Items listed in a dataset

|---|

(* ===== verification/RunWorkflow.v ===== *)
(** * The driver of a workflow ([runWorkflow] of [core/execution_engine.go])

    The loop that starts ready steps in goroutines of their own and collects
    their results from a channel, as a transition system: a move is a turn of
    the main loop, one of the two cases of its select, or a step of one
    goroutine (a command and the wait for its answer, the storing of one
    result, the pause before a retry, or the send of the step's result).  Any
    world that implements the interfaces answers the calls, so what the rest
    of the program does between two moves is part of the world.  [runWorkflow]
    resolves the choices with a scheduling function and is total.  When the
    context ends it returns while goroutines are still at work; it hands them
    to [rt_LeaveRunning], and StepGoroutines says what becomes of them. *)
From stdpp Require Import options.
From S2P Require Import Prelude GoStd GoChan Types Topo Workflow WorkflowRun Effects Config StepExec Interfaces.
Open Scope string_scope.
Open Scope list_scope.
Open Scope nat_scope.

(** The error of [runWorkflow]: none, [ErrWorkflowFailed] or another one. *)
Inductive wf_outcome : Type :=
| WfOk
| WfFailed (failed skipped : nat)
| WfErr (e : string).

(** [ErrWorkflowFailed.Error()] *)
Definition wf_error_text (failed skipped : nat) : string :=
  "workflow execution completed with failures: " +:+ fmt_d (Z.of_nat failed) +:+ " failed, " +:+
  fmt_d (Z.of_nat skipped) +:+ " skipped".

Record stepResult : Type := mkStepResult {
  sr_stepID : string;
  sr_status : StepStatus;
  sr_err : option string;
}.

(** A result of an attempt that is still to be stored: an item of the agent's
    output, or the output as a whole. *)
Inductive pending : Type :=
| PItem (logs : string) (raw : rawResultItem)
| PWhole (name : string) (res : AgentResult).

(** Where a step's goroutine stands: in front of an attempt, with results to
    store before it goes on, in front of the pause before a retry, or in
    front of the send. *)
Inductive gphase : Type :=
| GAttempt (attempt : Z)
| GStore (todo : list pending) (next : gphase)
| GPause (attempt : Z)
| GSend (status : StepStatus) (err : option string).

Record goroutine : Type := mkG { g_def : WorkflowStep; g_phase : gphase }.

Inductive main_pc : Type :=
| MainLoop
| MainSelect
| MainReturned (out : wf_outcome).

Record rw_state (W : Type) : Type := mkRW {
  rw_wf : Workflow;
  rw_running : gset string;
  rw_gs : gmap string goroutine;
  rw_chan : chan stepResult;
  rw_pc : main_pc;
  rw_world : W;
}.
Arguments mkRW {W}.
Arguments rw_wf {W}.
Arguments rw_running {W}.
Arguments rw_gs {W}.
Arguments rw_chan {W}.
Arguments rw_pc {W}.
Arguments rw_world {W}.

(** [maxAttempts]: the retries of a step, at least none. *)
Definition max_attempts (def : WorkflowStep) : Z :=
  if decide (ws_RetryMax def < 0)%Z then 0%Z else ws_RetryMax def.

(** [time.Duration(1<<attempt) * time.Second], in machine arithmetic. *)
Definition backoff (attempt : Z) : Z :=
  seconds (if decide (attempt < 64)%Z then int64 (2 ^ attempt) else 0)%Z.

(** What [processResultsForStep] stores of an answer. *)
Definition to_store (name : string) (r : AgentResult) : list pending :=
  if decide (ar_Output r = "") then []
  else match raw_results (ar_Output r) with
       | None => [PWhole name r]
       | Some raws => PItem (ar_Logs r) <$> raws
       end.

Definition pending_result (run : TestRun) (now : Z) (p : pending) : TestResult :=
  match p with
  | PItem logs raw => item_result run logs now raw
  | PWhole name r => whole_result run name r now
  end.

|---|

→ **Exercise requirements**
Every line above from the line with "Record rw_state (W" to the line with "(** [maxAttempts]: the" is wanted, ends included; write them out exactly and add no other line.

→ **Task answer**
Record rw_state (W : Type) : Type := mkRW {
  rw_wf : Workflow;
  rw_running : gset string;
  rw_gs : gmap string goroutine;
  rw_chan : chan stepResult;
  rw_pc : main_pc;
  rw_world : W;
}.
Arguments mkRW {W}.
Arguments rw_wf {W}.
Arguments rw_running {W}.
Arguments rw_gs {W}.
Arguments rw_chan {W}.
Arguments rw_pc {W}.
Arguments rw_world {W}.

(** [maxAttempts]: the retries of a step, at least none. *)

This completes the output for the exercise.